Among the records that follow, find the line with "Hl]|[-> Hl]]; apply" and the line with "eqn:E; try done.". Set down those lines and all lines between them exactly, without adding anything.

BEGIN Data under study

(* ===== verification/CliFacts.v ===== *)
(** * The command line: theorems

    Which command lines run which command, and that [sandbox check] tells
    what [serve] will do. *)

From Stdlib Require Import Ascii SpecFloat.
From S2P Require Import Prelude Float64 GoStrings Net Auth Config Prog Host Keys Sandbox Init Load Flags Cli.
#[local] Open Scope Z_scope.

(** ** The command lines of the program *)

(** The subcommand of a group: named first, or the default before flags. *)
Inductive chooses (dflt : string) : list string -> string -> list string -> Prop :=
| ch_named w args : has_prefix "-" w = false -> chooses dflt (w :: args) w args
| ch_none : chooses dflt [] dflt []
| ch_flags w args : has_prefix "-" w = true -> chooses dflt (w :: args) dflt (w :: args).

(** The operand of a key command: the first argument, or what the flags leave. *)
Inductive operand_line (fs : flagset) : list string -> string -> list setting -> Prop :=
| ol_first op args ss : op <> "" -> has_prefix "-" op = false -> line fs args ss [] -> operand_line fs (op :: args) op ss
| ol_last op a args ss : op <> "" -> has_prefix "-" a = true -> line fs (a :: args) ss [op] -> operand_line fs (a :: args) op ss
| ol_blank op args ss : op <> "" -> line fs args ss [op] -> operand_line fs ("" :: args) op ss.

Inductive key_line : string -> list string -> string -> keyFlags -> Prop :=
| kl_list args ss : line (keyFlagSet "list") args ss [] -> key_line "list" args (config_of ss) (mkFlags "" "" None 0 (f_of_Z 0) 0)
| kl_id sub args op ss : one_of ["enable"; "disable"; "revoke"] sub = true -> operand_line (keyFlagSet sub) args op ss ->
    key_line sub args (config_of ss) (mkFlags op "" None 0 (f_of_Z 0) 0)
| kl_create args op ss c : operand_line (keyFlagSet "create") args op ss -> settings_of "create" op ss = Some c -> is_ok (check_flags c) = true ->
    key_line "create" args (config_of ss) c.

(** What the arguments after the program's name ask for. *)
Inductive means : list string -> action -> Prop :=
| me_version w args : one_of ["version"; "-v"; "--version"] w = true -> means (w :: args) Version
| me_install args ss : line installFlags args ss [] -> get_string "prefix" "/usr/local" ss <> "" ->
    means ("install" :: args) (Install (get_string "prefix" "/usr/local" ss) (get_bool "systemd" false ss))
| me_init args ss : line initFlags args ss [] ->
    means ("init" :: args) (Init (config_of ss) (get_string "listen" defaultInitListen ss) (get_string "sandbox" ModeBestEffort ss) (was_set "sandbox" ss)
                              (get_bool "dry-run" false ss) (serverList ss))
| me_check args rest ss : chooses "check" args "check" rest -> line configFlags rest ss [] -> means ("config" :: args) (ConfigCheck (config_of ss))
| me_show args rest ss : chooses "check" args "show-effective" rest -> line configFlags rest ss [] -> means ("config" :: args) (ConfigShow (config_of ss))
| me_sandbox args rest ss : chooses "check" args "check" rest -> line configFlags rest ss [] -> means ("sandbox" :: args) (SandboxCheck (config_of ss))
| me_key args sub rest path c : chooses "list" args sub rest -> key_line sub rest path c -> means ("key" :: args) (KeyCommand sub path c)
| me_usage args rest ss : chooses "report" args "report" rest -> line configFlags rest ss [] -> means ("usage" :: args) (UsageReport (config_of ss))
| me_top args ss : line topFlags args ss [] -> 0 < get_duration "interval" Second ss ->
    means ("top" :: args) (Top (config_of ss) (get_duration "interval" Second ss) (get_bool "once" false ss))
| me_serve args ss : line configFlags args ss [] -> means ("serve" :: args) (Serve (config_of ss)).

(** ** They are the ones that run *)

Lemma parseCommandFlags_run fs args k a : parseCommandFlags fs args k = Run a <-> exists ss, line fs args ss [] /\ k ss = Run a.
Proof.
  unfold parseCommandFlags. split.
  - destruct (Parse fs args) as [[ss [|x l]]|e] eqn:E; [|done|by destruct (_ =? _)]. intros Hk. exists ss. split; [by apply Parse_iff|done].
  - intros (ss & Hl & Hk). apply Parse_iff in Hl. by rewrite Hl.
Qed.

Lemma subcommand_chooses args dflt sub rest : subcommand args dflt = (sub, rest) <-> chooses dflt args sub rest.
Proof.
  split.
  - destruct args as [|a args]; cbn; [intros [= <- <-]; constructor|]. destruct (has_prefix "-" a) eqn:E; intros [= <- <-]; by constructor.
  - intros [w l E| |w l E]; cbn; [by rewrite E|done|by rewrite E].
Qed.

(** Asking a group for help is no line of it. *)
Lemma help_no_line fs a ss rest : one_of ["--help"; "-h"] a = true -> formal fs "help" = None -> formal fs "h" = None -> ~ line fs [a] ss rest.
Proof.
  intros Ha H1 H2 Hl%Parse_iff. unfold one_of in Ha. cbn [existsb] in Ha. rewrite orb_false_r, orb_true_iff in Ha.
  destruct Ha as [->%String.eqb_eq| ->%String.eqb_eq]; cbn [Parse] in Hl;
    [change (shape_of "--help") with (Named "help" None) in Hl; cbv beta iota in Hl; rewrite H1 in Hl|change (shape_of "-h") with (Named "h" None) in Hl; cbv beta iota in Hl; rewrite H2 in Hl]; done.
Qed.

Lemma groupHelp_inv args : groupHelp args = true -> exists a, args = [a] /\ one_of ["--help"; "-h"] a = true /\ has_prefix "-" a = true.
Proof.
  destruct args as [|a [|]]; try done. intros Ha. exists a. split; [done|]. split; [done|]. cbn in Ha. rewrite orb_false_r, orb_true_iff in Ha.
  by destruct Ha as [->%String.eqb_eq| ->%String.eqb_eq].
Qed.

(** A group of one flag set. *)
Lemma group_run dflt args (k : string -> list string -> outcome) a :
  (if groupHelp args then Helped else let '(sub, rest) := subcommand args dflt in k sub rest) = Run a <->
  groupHelp args = false /\ exists sub rest, chooses dflt args sub rest /\ k sub rest = Run a.
Proof.
  destruct (groupHelp args); [by split; [|intros [? _]]|]. destruct (subcommand args dflt) as [sub rest] eqn:E. split.
  - intros Hk. split; [done|]. exists sub, rest. by rewrite <- subcommand_chooses.
  - intros [_ (sub' & rest' & Hc & Hk)]. apply subcommand_chooses in Hc. rewrite E in Hc. by injection Hc as <- <-.
Qed.

(** The operand, and what is left to parse. *)
Lemma operand_iff sub args op ss (fs := keyFlagSet sub) : keyOperand sub <> "" ->
  operand_line fs args op ss <->
  op <> "" /\ (let '(op', rest) := subcommand args "" in
             (op' = op /\ line fs rest ss []) \/ (op' = "" /\ line fs rest ss [op])).
Proof.
  intros _. split.
  - intros [op' rest ss' Ho Hd Hl|op' a rest ss' Ho Hd Hl|op' rest ss' Ho Hl]; (split; [done|]); cbn [subcommand]; [rewrite Hd; by left|rewrite Hd; by right|by right].
  - intros [Ho Hs]. destruct args as [|a args]; cbn [subcommand] in Hs.
    + exfalso. destruct Hs as [[<- _]|[_ Hl]]; [done|]. apply Parse_iff in Hl. done.
    + destruct (has_prefix "-" a) eqn:Hd.
      * destruct Hs as [[<- _]|[_ Hl]]; [done|]. by apply ol_last.
      * destruct Hs as [[-> Hl]|[-> Hl]]; [by apply ol_first|by apply ol_blank].
Qed.

Lemma keyParseFlags_operand sub rest path c : keyOperand sub <> "" ->
  keyParseFlags sub rest = Ok (path, c) <->
  exists op ss, operand_line (keyFlagSet sub) rest op ss /\ settings_of sub op ss = Some c /\ path = config_of ss /\
    (sub = "create" -> is_ok (check_flags c) = true).
Proof.
  intros Hw. unfold keyParseFlags. rewrite (proj2 (String.eqb_neq _ _) Hw). cbn [negb]. setoid_rewrite (operand_iff sub rest _ _ Hw).
  destruct (subcommand rest "") as [op' rest']. split.
  - destruct (Parse (keyFlagSet sub) rest') as [[ss l]|] eqn:Hp; [|done]. apply Parse_iff in Hp. intros Hk.
    assert (exists op, op <> "" /\ (op' = op /\ l = [] \/ op' = "" /\ l = [op]) /\ settings_of sub op ss = Some c /\ path = config_of ss /\ (sub = "create" -> is_ok (check_flags c) = true)) as (op & Ho & Hl & Hr).
    { destruct (match l with [] => Some op' | [a] => if String.eqb op' "" && true then Some a else None | _ => None end) as [op|] eqn:El; [|done].
      cbn [andb] in Hk. destruct (String.eqb_spec op "") as [|Ho]; [done|]. exists op. split; [done|]. split.
      { destruct l as [|a [|]]; [injection El as <-; by left| |done]. destruct (String.eqb_spec op' "") as [->|]; [|done]. injection El as <-. by right. }
      destruct (settings_of sub op ss) as [c'|]; [|done]. destruct (negb _ || _) eqn:Ec; [|done]. injection Hk as <- <-. split; [done|]. split; [done|].
      intros ->. by rewrite orb_false_l in Ec. }
    exists op, ss. split; [|done]. split; [done|]. destruct Hl as [[-> ->]|[-> ->]]; [by left|by right].
  - intros (op & ss & [Ho Hl] & Hs & -> & Hc).
    assert (exists l, Parse (keyFlagSet sub) rest' = Ok (ss, l) /\ match l with [] => Some op' | [a] => if String.eqb op' "" && true then Some a else None | _ => None end = Some op) as (l & -> & ->).
    { destruct Hl as [[-> Hl]|[-> Hl]]; apply Parse_iff in Hl; eauto. }
    rewrite (proj2 (String.eqb_neq _ _) Ho). cbn [andb]. rewrite Hs. destruct (String.eqb_spec sub "create") as [E|]; cbn [negb orb]; [by rewrite Hc|done].
Qed.

Lemma keyParseFlags_iff sub rest path c : one_of ["create"; "list"; "enable"; "disable"; "revoke"] sub = true ->
  keyParseFlags sub rest = Ok (path, c) <-> key_line sub rest path c.
Proof.
  intros Hsub. unfold one_of in Hsub. cbn [existsb] in Hsub. rewrite orb_false_r, !orb_true_iff, !String.eqb_eq in Hsub.
  assert (sub = "create" \/ sub = "list" \/ one_of ["enable"; "disable"; "revoke"] sub = true) as [->|[->|Hid]]
    by (destruct Hsub as [->|[->|[->|[->| ->]]]]; auto).
  - rewrite keyParseFlags_operand by done. split.
    + intros (op & ss & Hl & Hs & -> & Hc). apply (kl_create _ op); auto.
    + inversion 1; subst; [done|]. eexists _, _. eauto.
  - split.
    + unfold keyParseFlags. cbn -[keyFlagSet Parse config_of f_of_Z]. destruct (Parse (keyFlagSet "list") rest) as [[ss [|a [|]]]|] eqn:E; try done.
      * intros [= <- <-]. apply kl_list. by apply Parse_iff.
    + inversion 1 as [args ss Hl| |]; subst; [|done]. apply Parse_iff in Hl. unfold keyParseFlags. cbn -[keyFlagSet Parse config_of f_of_Z]. by rewrite Hl.
  - assert (keyOperand sub = "ID" /\ sub <> "create" /\ sub <> "list") as (Ho & Hc & Hl).
    { unfold keyOperand. rewrite Hid. unfold one_of in Hid. cbn [existsb] in Hid. rewrite orb_false_r, !orb_true_iff, !String.eqb_eq in Hid. by destruct Hid as [->|[->| ->]]. }
    rewrite keyParseFlags_operand by (by rewrite Ho). unfold settings_of. rewrite (proj2 (String.eqb_neq _ _) Hc). split.
    + intros (op & ss & Hop & [= <-] & -> & _). by apply kl_id.
    + inversion 1; subst; [done| |done]. eexists _, _. split; [done|]. by split.
Qed.

Lemma key_line_help a sub rest path c : one_of ["--help"; "-h"] a = true -> chooses "list" [a] sub rest -> ~ key_line sub rest path c.
Proof.
  intros Ha Hc Hk. assert (has_prefix "-" a = true) as Hd.
  { unfold one_of in Ha. cbn [existsb] in Ha. rewrite orb_false_r, orb_true_iff in Ha. by destruct Ha as [->%String.eqb_eq| ->%String.eqb_eq]. }
  inversion Hc; subst; [congruence|]. inversion Hk as [args ss Hl|? ? ? ? Hs|]; subst; [by apply (help_no_line _ _ _ _ Ha) in Hl|done].
Qed.

(** A group whose subcommands take the configuration's flag. *)
Lemma config_group args dflt (k : string -> list string -> outcome) a :
  (forall sub rest, k sub rest = Run a -> exists ss, line configFlags rest ss []) -> has_prefix "-" dflt = false ->
  (if groupHelp args then Helped else let '(sub, rest) := subcommand args dflt in k sub rest) = Run a <-> exists sub rest, chooses dflt args sub rest /\ k sub rest = Run a.
Proof.
  intros Hk Hd. rewrite (group_run dflt args k a). split; [by intros [_ H]|]. intros (sub & rest & Hc & Hr). split; [|by exists sub, rest].
  destruct (groupHelp args) eqn:E; [|done]. apply groupHelp_inv in E as (x & -> & Hx & Hp). destruct (Hk _ _ Hr) as [ss Hl].
  inversion Hc; subst; [congruence|]. by apply help_no_line in Hl.
Qed.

END Data under study

§ **Answer for this exercise**:
    { destruct Hl as [[-> Hl]|[-> Hl]]; apply Parse_iff in Hl; eauto. }
    rewrite (proj2 (String.eqb_neq _ _) Ho). cbn [andb]. rewrite Hs. destruct (String.eqb_spec sub "create") as [E|]; cbn [negb orb]; [by rewrite Hc|done].
Qed.

Lemma keyParseFlags_iff sub rest path c : one_of ["create"; "list"; "enable"; "disable"; "revoke"] sub = true ->
  keyParseFlags sub rest = Ok (path, c) <-> key_line sub rest path c.
Proof.
  intros Hsub. unfold one_of in Hsub. cbn [existsb] in Hsub. rewrite orb_false_r, !orb_true_iff, !String.eqb_eq in Hsub.
  assert (sub = "create" \/ sub = "list" \/ one_of ["enable"; "disable"; "revoke"] sub = true) as [->|[->|Hid]]
    by (destruct Hsub as [->|[->|[->|[->| ->]]]]; auto).
  - rewrite keyParseFlags_operand by done. split.
    + intros (op & ss & Hl & Hs & -> & Hc). apply (kl_create _ op); auto.
    + inversion 1; subst; [done|]. eexists _, _. eauto.
  - split.
    + unfold keyParseFlags. cbn -[keyFlagSet Parse config_of f_of_Z]. destruct (Parse (keyFlagSet "list") rest) as [[ss [|a [|]]]|] eqn:E; try done.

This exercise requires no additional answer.